**TASK TO CARRY OUT:**
Scan the entries line by line and return those with "unfold".

<<<<

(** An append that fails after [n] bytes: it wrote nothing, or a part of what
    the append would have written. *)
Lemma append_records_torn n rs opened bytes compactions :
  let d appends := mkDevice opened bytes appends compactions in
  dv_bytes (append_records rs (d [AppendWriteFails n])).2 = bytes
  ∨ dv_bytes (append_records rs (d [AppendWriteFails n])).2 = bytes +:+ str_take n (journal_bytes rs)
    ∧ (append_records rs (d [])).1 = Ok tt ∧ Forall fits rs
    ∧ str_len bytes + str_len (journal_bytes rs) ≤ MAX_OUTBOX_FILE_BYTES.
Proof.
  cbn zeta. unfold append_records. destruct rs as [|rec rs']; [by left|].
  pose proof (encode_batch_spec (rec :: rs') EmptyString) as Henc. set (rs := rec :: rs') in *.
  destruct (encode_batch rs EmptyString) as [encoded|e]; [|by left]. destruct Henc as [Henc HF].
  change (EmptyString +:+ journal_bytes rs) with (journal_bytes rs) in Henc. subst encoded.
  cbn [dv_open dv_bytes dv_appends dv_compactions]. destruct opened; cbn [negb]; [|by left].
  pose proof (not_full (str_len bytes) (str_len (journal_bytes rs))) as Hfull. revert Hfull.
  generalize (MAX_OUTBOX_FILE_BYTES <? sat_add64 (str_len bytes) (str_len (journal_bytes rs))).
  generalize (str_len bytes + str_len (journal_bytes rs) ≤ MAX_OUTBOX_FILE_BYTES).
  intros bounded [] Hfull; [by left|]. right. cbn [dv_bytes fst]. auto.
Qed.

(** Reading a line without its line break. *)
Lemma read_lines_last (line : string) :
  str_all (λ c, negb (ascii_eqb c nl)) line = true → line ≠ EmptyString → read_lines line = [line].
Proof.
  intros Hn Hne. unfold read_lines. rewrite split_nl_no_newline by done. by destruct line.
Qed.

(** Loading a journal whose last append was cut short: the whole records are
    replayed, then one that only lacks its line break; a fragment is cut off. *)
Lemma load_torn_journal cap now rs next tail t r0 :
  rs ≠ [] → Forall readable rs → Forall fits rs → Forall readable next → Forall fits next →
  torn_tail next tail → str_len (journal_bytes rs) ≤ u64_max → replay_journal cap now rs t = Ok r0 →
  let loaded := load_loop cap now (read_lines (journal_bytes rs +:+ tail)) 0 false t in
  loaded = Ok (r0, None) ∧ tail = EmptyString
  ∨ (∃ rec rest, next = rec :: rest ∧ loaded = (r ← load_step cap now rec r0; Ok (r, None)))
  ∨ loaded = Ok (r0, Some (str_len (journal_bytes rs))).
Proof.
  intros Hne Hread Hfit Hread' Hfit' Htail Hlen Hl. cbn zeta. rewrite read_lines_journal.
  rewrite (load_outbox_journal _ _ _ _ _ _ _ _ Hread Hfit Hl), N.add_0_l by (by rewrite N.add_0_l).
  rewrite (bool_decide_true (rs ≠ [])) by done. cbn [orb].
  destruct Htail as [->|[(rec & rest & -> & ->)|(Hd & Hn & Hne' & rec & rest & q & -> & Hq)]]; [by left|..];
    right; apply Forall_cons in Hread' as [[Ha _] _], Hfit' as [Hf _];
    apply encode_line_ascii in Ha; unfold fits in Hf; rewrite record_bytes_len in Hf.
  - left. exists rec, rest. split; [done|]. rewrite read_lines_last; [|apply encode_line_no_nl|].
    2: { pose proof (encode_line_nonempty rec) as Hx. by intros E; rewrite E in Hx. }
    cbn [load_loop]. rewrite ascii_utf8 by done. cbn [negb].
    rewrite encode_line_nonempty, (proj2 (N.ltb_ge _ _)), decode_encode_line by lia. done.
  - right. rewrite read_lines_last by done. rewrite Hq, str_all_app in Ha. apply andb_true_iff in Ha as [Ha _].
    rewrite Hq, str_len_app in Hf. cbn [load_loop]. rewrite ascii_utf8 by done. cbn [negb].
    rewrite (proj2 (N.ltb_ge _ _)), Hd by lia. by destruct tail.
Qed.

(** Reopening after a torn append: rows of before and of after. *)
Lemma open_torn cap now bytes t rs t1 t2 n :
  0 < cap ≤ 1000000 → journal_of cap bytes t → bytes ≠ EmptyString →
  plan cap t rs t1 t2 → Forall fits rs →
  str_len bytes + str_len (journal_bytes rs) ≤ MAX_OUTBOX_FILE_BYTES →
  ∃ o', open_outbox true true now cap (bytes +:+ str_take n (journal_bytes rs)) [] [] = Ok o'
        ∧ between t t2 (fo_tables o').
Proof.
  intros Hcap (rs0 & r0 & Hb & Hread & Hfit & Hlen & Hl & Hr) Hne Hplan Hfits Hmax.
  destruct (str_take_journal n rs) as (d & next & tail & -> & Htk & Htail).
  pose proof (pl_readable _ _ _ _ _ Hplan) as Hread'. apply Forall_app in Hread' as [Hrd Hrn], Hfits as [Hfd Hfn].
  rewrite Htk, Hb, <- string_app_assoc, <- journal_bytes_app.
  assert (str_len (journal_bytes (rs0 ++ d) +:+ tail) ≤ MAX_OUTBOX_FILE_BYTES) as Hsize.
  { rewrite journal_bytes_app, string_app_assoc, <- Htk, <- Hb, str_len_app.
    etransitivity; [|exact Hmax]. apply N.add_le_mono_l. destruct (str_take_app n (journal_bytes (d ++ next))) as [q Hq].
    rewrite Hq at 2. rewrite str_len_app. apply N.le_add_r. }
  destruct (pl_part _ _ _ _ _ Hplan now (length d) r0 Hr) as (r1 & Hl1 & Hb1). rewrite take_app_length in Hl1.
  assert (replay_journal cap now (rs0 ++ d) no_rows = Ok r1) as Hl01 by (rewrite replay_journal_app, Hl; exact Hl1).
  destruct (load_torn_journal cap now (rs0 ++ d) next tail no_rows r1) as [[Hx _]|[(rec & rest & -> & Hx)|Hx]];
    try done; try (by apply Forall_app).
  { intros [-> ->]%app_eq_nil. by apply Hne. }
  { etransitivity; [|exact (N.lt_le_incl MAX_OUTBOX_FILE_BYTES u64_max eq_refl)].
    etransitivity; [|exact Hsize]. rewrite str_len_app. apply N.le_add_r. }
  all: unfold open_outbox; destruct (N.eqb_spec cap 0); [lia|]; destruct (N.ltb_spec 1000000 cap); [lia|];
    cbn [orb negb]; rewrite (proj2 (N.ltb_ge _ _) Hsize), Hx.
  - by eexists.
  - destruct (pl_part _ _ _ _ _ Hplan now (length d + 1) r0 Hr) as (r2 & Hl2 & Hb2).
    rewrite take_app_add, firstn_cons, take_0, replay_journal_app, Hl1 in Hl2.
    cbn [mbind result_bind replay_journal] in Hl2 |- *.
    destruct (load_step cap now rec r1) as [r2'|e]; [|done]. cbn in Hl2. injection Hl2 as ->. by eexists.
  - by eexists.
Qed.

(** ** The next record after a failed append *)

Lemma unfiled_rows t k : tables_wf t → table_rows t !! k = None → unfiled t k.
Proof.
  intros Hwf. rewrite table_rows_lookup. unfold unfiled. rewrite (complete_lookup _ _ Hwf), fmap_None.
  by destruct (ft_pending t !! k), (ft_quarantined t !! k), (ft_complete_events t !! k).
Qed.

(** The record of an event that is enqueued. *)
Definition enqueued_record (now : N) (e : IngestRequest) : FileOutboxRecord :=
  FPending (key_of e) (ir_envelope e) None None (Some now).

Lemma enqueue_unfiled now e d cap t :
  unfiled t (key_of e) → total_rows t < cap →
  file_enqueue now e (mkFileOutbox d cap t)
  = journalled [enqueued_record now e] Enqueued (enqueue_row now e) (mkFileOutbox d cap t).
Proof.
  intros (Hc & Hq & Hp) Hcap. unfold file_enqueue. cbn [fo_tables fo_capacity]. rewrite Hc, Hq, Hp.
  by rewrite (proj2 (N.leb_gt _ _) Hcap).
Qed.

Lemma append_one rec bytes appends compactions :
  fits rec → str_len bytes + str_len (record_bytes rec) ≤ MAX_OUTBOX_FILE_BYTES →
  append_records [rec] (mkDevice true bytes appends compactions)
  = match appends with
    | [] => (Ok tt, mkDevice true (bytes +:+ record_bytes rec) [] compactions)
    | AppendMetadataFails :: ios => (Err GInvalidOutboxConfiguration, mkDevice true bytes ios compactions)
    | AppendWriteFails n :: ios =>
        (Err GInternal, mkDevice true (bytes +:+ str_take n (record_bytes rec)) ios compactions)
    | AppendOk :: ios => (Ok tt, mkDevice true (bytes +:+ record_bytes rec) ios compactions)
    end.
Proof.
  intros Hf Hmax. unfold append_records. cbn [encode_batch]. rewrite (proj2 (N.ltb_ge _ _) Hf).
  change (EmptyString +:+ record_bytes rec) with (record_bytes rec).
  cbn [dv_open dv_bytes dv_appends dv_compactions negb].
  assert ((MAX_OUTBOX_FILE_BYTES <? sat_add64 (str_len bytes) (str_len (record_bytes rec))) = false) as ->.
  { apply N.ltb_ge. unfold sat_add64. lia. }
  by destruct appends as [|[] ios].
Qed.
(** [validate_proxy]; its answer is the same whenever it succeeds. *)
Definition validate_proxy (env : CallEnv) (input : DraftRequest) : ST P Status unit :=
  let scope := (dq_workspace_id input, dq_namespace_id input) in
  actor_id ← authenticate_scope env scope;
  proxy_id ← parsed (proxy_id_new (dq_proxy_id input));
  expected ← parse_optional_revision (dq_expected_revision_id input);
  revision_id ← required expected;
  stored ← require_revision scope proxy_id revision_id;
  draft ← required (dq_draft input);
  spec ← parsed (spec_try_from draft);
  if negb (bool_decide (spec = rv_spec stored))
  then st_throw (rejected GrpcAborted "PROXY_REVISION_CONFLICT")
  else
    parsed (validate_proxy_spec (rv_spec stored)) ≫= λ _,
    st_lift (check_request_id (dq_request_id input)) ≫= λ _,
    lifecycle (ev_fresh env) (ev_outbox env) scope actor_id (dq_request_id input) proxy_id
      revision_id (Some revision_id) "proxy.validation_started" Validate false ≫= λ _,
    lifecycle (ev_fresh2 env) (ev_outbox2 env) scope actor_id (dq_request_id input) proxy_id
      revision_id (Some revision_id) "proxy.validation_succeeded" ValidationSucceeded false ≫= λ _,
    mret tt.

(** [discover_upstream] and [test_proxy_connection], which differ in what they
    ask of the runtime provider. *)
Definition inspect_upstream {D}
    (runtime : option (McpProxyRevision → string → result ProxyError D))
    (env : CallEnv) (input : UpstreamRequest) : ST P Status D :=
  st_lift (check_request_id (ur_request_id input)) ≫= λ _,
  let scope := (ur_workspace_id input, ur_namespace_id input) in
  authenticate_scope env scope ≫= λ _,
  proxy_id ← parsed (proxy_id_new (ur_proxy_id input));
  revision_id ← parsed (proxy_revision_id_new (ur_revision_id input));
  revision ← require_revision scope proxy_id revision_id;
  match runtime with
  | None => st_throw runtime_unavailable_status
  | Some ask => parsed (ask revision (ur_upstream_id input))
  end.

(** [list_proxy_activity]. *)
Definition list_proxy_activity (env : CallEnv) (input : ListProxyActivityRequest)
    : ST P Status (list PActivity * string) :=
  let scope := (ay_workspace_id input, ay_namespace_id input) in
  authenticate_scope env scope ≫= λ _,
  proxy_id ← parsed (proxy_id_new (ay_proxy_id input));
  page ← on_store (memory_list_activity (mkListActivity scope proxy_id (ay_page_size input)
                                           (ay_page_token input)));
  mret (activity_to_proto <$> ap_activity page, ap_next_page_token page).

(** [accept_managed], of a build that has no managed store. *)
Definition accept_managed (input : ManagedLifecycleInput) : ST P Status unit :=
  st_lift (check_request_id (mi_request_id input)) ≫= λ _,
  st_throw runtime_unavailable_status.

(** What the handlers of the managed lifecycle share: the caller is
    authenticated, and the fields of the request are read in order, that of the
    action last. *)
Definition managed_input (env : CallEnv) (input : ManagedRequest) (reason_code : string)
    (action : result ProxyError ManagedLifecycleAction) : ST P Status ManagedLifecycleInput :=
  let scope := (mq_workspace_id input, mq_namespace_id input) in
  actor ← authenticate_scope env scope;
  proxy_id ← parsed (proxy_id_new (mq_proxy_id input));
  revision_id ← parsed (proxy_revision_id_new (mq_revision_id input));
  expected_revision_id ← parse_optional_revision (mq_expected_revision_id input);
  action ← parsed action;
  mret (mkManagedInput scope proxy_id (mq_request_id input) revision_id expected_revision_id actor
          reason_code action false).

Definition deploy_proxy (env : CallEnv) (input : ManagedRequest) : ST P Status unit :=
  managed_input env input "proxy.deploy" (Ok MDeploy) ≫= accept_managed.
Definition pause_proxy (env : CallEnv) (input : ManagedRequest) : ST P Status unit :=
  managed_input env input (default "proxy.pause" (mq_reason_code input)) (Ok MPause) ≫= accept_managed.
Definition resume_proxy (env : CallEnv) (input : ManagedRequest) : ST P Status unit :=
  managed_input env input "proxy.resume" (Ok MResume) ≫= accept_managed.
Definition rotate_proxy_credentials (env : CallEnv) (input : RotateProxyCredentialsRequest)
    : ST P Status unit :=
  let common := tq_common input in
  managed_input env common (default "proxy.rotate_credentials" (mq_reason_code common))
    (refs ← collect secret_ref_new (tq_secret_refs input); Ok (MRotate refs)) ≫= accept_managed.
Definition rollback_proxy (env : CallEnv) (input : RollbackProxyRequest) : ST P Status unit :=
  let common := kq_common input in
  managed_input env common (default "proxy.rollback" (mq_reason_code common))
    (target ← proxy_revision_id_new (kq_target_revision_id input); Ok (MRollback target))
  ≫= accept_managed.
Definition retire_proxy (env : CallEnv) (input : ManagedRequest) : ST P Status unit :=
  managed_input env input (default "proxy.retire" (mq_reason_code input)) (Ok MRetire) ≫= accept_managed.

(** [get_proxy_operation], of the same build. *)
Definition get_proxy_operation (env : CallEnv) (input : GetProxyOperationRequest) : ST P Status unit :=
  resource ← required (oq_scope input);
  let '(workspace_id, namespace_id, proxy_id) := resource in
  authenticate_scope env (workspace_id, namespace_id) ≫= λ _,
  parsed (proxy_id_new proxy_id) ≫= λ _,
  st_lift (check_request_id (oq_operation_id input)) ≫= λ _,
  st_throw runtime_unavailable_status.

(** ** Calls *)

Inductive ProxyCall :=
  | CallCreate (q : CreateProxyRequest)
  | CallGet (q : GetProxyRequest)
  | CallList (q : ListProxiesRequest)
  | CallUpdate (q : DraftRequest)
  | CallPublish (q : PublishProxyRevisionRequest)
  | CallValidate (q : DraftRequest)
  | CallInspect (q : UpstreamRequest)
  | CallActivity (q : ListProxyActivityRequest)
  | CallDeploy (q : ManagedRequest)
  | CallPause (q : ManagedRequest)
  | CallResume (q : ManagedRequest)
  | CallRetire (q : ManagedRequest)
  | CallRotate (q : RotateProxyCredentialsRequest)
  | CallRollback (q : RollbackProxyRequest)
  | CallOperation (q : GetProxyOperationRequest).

>>>>

**EXPECTED ANSWER:**
  cbn zeta. unfold append_records. destruct rs as [|rec rs']; [by left|].
  intros Hn Hne. unfold read_lines. rewrite split_nl_no_newline by done. by destruct line.
    apply encode_line_ascii in Ha; unfold fits in Hf; rewrite record_bytes_len in Hf.
  all: unfold open_outbox; destruct (N.eqb_spec cap 0); [lia|]; destruct (N.ltb_spec 1000000 cap); [lia|];
  intros Hwf. rewrite table_rows_lookup. unfold unfiled. rewrite (complete_lookup _ _ Hwf), fmap_None.
  intros (Hc & Hq & Hp) Hcap. unfold file_enqueue. cbn [fo_tables fo_capacity]. rewrite Hc, Hq, Hp.
  intros Hf Hmax. unfold append_records. cbn [encode_batch]. rewrite (proj2 (N.ltb_ge _ _) Hf).
  { apply N.ltb_ge. unfold sat_add64. lia. }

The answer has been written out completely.